(THE INPUT begins)
Lemma execute_genesis_states p c c' : execute_genesis D p c = (Ok tt, c') →
  meta_txs c = [] → payload_txs c = [] → txs_ok (bb_meta_txs p ++ bb_payload_txs p) →
  same_states c c' ∧ txs_ok (meta_txs c' ++ payload_txs c').
Proof.
  intros Hrun Hm0 Hp0 [Hm Hp]%Forall_app. revert Hrun. unfold execute_genesis.
  assert (∀ l c, touches c (for_each (λ t, Executor.validate_tx D default_hash (tx t) false) l c).2) as Hv.
  { intros l. apply confined_for_each. intros t c0. by apply validate_tx_touches. }
  unfold bind. pose proof (Hv (bb_meta_txs p) c) as E1.
  destruct (for_each _ (bb_meta_txs p) c) as [[[]|] c1]; [|done].
  pose proof (Hv (bb_payload_txs p) c1) as E2. destruct (for_each _ _ c1) as [[[]|] c2]; [|done].
  assert (touches c c2) as [S0 [T1 T2]]%touches_states by (etrans; [exact E1|exact E2]).
  destruct (execute_txs D (bb_meta_txs p) c2) as [[[]|] c3] eqn:H1; [|done].
  apply execute_txs_states in H1 as (S1 & M1 & P1); [|done]. intros H2.
  apply execute_txs_states in H2 as (S2 & M2 & P2); [|done].
  split; [unfold same_states in *; intuition congruence|]. rewrite <-T1, <-T2, Hm0, Hp0 in *.
  apply Forall_app. split.
  - destruct M2 as [->| ->], M1 as [->| ->]; repeat (apply Forall_app; split); try done; constructor.
  - destruct P2 as [->| ->], P1 as [->| ->]; repeat (apply Forall_app; split); try done; constructor.
Qed.

Lemma genesis_block_spec spec d p q : genesis_block D spec d = Ok (p, q) →
  block_params_ok p ∧ state_ops PAYLOAD_STATE (ce_payload_transaction q) ∧
  (hdr_number (cb_header p) = 0%Z ∧ ce_number q = 0%Z) ∧ ce_block_hash q = cb_block_hash p.
Proof.
  unfold genesis_block. intros Hg.
  destruct (chain_context (Build_ContextEnv 0 0) _ _ d) as [c0|]; [|done]. cbn [result_bind] in Hg.
  unfold on_context in Hg. destruct (build_genesis D spec c0) as [[bp|] c0'] eqn:Hb; [|done].
  apply build_genesis_spec in Hb as (Hn & He & [_ Hts Htxs]). cbn [result_bind fst] in Hg.
  destruct (chain_context _ _ _ d) as [c|] eqn:Hc; [|done]. cbn [result_bind] in Hg.
  apply chain_context_states in Hc as (Hm & Hp & Hl1 & Hl2).
  destruct (execute_genesis D bp c) as [[[]|] c'] eqn:Hr; [|done]. cbn [result_bind] in Hg.
  apply execute_genesis_states in Hr as [(S1 & _ & _ & S2 & _) Hwf]; [|done..].
  destruct (get_meta_update c') as [[mr mt]|] eqn:Hmu; [|done]. cbn [result_bind] in Hg.
  apply prepare_update_column in Hmu. rewrite S1, Hm in Hmu.
  unfold get_meta_txs, get_meta_receipts, get_txs_root, get_receipts_root in Hg.
  cbn [result_bind] in Hg.
  destruct (get_payload_update c') as [[pr pt]|] eqn:Hpu; [|done]. cbn [result_bind] in Hg.
  apply prepare_update_column in Hpu. rewrite S2, Hp in Hpu.
  unfold get_payload_txs, get_payload_receipts, get_txs_root, get_receipts_root, hash in Hg.
  cbn [result_bind] in Hg. injection Hg as <- <-. split; [split|by split_and!].
  - apply codec_header_wf. split_and!; [by rewrite Hn|done|apply i8_range].
  - exact Hwf.
  - done.
  - done.
  - exact Hmu.
Qed.

(** ** Starting *)

(** The last steps of [Backend::new]. *)
Lemma finish_new s r s' (n e : BlockNumber) : chain_ok (db s) n e →
  (let! d := asks db in
   let! genesis_hash := lift (get_block_hash 0 d) in
   let! genesis_hash := lift (ok_or (data_error "Missing genesis block") genesis_hash) in
   do! modify (with_genesis_hash genesis_hash) in
   update_current_state D) s = (r, s') →
  db s' = db s ∧ message_tx s' = message_tx s ∧
  get_block_hash 0 (db s) = Ok (Some (executor_genesis_hash s')) ∧
  (r = Ok tt → current s' n e).
Proof.
  intros Hok. pose proof (linked_range _ _ (ok_linked _ _ _ Hok)) as Hn.
  destruct (linked_blocks _ _ (ok_linked _ _ _ Hok) 0%Z ltac:(lia)) as (h & hd & bd & [Hh _ _ _ _]).
  unfold bind at 1, asks at 1. rewrite Hh, bind_lift_ok. cbn [ok_or]. rewrite bind_lift_ok.
  unfold update_current_state, bind, modify, asks, lift. cbn.
  destruct (read_current_state D (db s) (clock s)) as [cs|x] eqn:Hcs; intros [= <- <-]; cbn;
    (split_and!; [done..|]); [intros _|done].
  apply (read_current_state_spec _ _ _ _ n e Hok) in Hcs as (? & ? & ? & ? & _). by exists cs.
Qed.

(** The chain of the specification: one block, which has been executed. *)
Record genesis_written (d d' : DB) (spec_str : string) (p : ChainCommitBlockParams)
    (q : ChainCommitExecutionParams) : Prop := {
  gw_spec : ∃ spec, parse_spec spec_str = Ok spec ∧ genesis_block D spec d = Ok (p, q);
  gw_chain : chain_ok d' 0 0;
  gw_block : block_at d' 0 (cb_block_hash p) (cb_header p) (cb_body p);
  gw_execution : get_execution (cb_block_hash p) d' = Ok (Some (ce_execution q));
  gw_text : entries d' !! (GLOBAL, Db.SPEC) = Some (encode sc_string spec_str);
}.

Lemma init_genesis_spec spec_file s s' : init_genesis D spec_file s = (Ok tt, s') →
  ∃ spec_str p q, spec_file = Some spec_str ∧ genesis_written (db s) (db s') spec_str p q ∧
    message_tx s' = message_tx s ++ [ExecutionCommitted 0 (cb_block_hash p)] ∧ current s' 0 0.
Proof.
  unfold init_genesis, from_spec. destruct spec_file as [spec_str|]; [|done].
  cbn [read_spec ok_or]. rewrite bind_lift_ok.
  destruct (parse_spec spec_str) as [spec|] eqn:Hspec; [|done]. cbn [map_err]. rewrite bind_lift_ok.
  unfold bind at 1, asks at 1.
  destruct (genesis_block D spec (db s)) as [[p q]|] eqn:Hg; [|done]. rewrite bind_lift_ok.
  destruct (db_write_spec (commit_spec_ops (commit_execution_ops
    (commit_block_ops transaction_new p) q) spec_str) s) as (s1 & Hw & He & Hm & _).
  unfold bind at 1. rewrite Hw. destruct (next_fault (db s)) as [f|]; [done|].
  change (on_execution_committed D (ce_number q) (cb_block_hash p))
    with (announce D (ExecutionCommitted (ce_number q) (cb_block_hash p))).
  intros Ha. pose proof Ha as (Hd & _ & _ & _ & Hmsg)%announce_spec.
  pose proof Hg as (Hp & Hq & Hn & Hh)%genesis_block_spec.
  assert (entries (db s') = apply_ops (ops (commit_spec_ops (commit_execution_ops
    (commit_block_ops transaction_new p) q) spec_str)) (entries (db s))) as He2 by by rewrite Hd, He.
  pose proof (genesis_chain (db s) (db s') p q spec_str Hp Hq Hn Hh He2) as Hok.
  exists spec_str, p, q. split; [done|]. split.
  2: { split; [by rewrite Hmsg, Hm, (proj2 Hn)|]. apply (announce_current D _ _ _ 0 0) in Ha; [done|].
       by rewrite <-Hd. }
  split.
  - by exists spec.
  - done.
  - by apply (genesis_block_at (db s) (db s') p q spec_str).
  - by apply (genesis_execution (db s) (db s') p q spec_str).
  - by apply (genesis_spec (db s) (db s') p q spec_str).
Qed.

(** C34: the first start.  On a database without a chain a node that starts
    has read the specification, and the database holds a chain of one block:
    the block made of the transactions of the specification, with its
    execution, and the specification itself; the current state and the hash
    that signatures are bound to are those of the block. *)
Theorem genesis_starts_chain spec_file s s' :
  entries (db s) !! (GLOBAL, CONFIRMED_NUMBER) = None →
  backend_new D spec_file s = (Ok tt, s') →
  ∃ spec_str p q, spec_file = Some spec_str ∧ genesis_written (db s) (db s') spec_str p q ∧
    current s' 0 0 ∧ executor_genesis_hash s' = cb_block_hash p ∧
    message_tx s' = [ExecutionCommitted 0 (cb_block_hash p)].
Proof.
  intros Hnew. unfold backend_new. unfold bind at 1, asks at 1.
  unfold get_spec, db_get. rewrite Hnew. cbn [result_bind].
  destruct (read_spec spec_file) as [text|]; [|done]. cbn [result_bind].
  destruct (from_spec text) as [spec|]; [|done]. cbn [result_bind]. rewrite bind_lift_ok.
  destruct (basic_from_str _) as [[]|]; [|done]. rewrite bind_lift_ok.
  unfold bind at 1, modify at 1. set (s0 := Build_Backend _ _ _ _ _). unfold bind at 1.
  destruct (init_genesis D spec_file s0) as [[[]|] s1] eqn:Hi; [|done].
  apply init_genesis_spec in Hi as (spec_str & p & q & Hf & Hw & Hm & _).
  intros (Hd & Hm2 & Hgh & Hcur)%(finish_new _ _ _ 0 0 (gw_chain _ _ _ _ _ Hw)).
  exists spec_str, p, q. rewrite Hd. split_and!; [done|done|by apply Hcur| |by rewrite Hm2, Hm].
  rewrite (at_hash _ _ _ _ _ (gw_block _ _ _ _ _ Hw)) in Hgh. by injection Hgh.
Qed.

(** C36: a later start.  On a database with a chain and its specification the
    file of the specification is not read, nothing is written and no message
    is sent; the current state is that of the chain as it was left. *)
Theorem restart_resumes spec_file s s' n e spec_str :
  chain_ok (db s) n e → entries (db s) !! (GLOBAL, Db.SPEC) = Some (encode sc_string spec_str) →
  backend_new D spec_file s = (Ok tt, s') →
  db s' = db s ∧ message_tx s' = [] ∧ current s' n e ∧
  get_block_hash 0 (db s) = Ok (Some (executor_genesis_hash s')).
Proof.
  intros Hok Hs. unfold backend_new. unfold bind at 1, asks at 1. unfold get_spec, db_get.
  assert (∃ x, entries (db s) !! (GLOBAL, CONFIRMED_NUMBER) = Some x) as [x Hx].
  { pose proof (linked_confirmed _ _ (ok_linked _ _ _ Hok)) as Hc. unfold get_confirmed_number in Hc.
    rewrite get_with_decode in Hc. destruct (entries (db s) !! (GLOBAL, CONFIRMED_NUMBER)) as [x|]; [by exists x|done]. }
  rewrite Hx, Hs. cbn [result_bind ok_or].
  destruct (map_err _ _) as [y|]; [|done]. cbn [result_bind].
  destruct (from_spec y) as [spec|]; [|done]. cbn [result_bind]. rewrite bind_lift_ok.
  destruct (basic_from_str _) as [[]|]; [|done]. rewrite bind_lift_ok.
  unfold bind at 1, modify at 1. unfold bind at 1, ret at 1.
  intros Hrun. pose proof (finish_new (Build_Backend (db s) default_hash None [] (clock s))
    _ _ n e Hok Hrun) as (Hd & Hm & Hg & Hc). by auto.
Qed.
End Genesis.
(THE INPUT ends)
- PROBLEM TO WORK ON: Using the records above, copy word for word the line with "Record genesis_written (d", the line with "cbn [read_spec ok_or].", and every line between them.

- TASK RESPONSE:
Record genesis_written (d d' : DB) (spec_str : string) (p : ChainCommitBlockParams)
    (q : ChainCommitExecutionParams) : Prop := {
  gw_spec : ∃ spec, parse_spec spec_str = Ok spec ∧ genesis_block D spec d = Ok (p, q);
  gw_chain : chain_ok d' 0 0;
  gw_block : block_at d' 0 (cb_block_hash p) (cb_header p) (cb_body p);
  gw_execution : get_execution (cb_block_hash p) d' = Ok (Some (ce_execution q));
  gw_text : entries d' !! (GLOBAL, Db.SPEC) = Some (encode sc_string spec_str);
}.

Lemma init_genesis_spec spec_file s s' : init_genesis D spec_file s = (Ok tt, s') →
  ∃ spec_str p q, spec_file = Some spec_str ∧ genesis_written (db s) (db s') spec_str p q ∧
    message_tx s' = message_tx s ++ [ExecutionCommitted 0 (cb_block_hash p)] ∧ current s' 0 0.
Proof.
  unfold init_genesis, from_spec. destruct spec_file as [spec_str|]; [|done].
  cbn [read_spec ok_or]. rewrite bind_lift_ok.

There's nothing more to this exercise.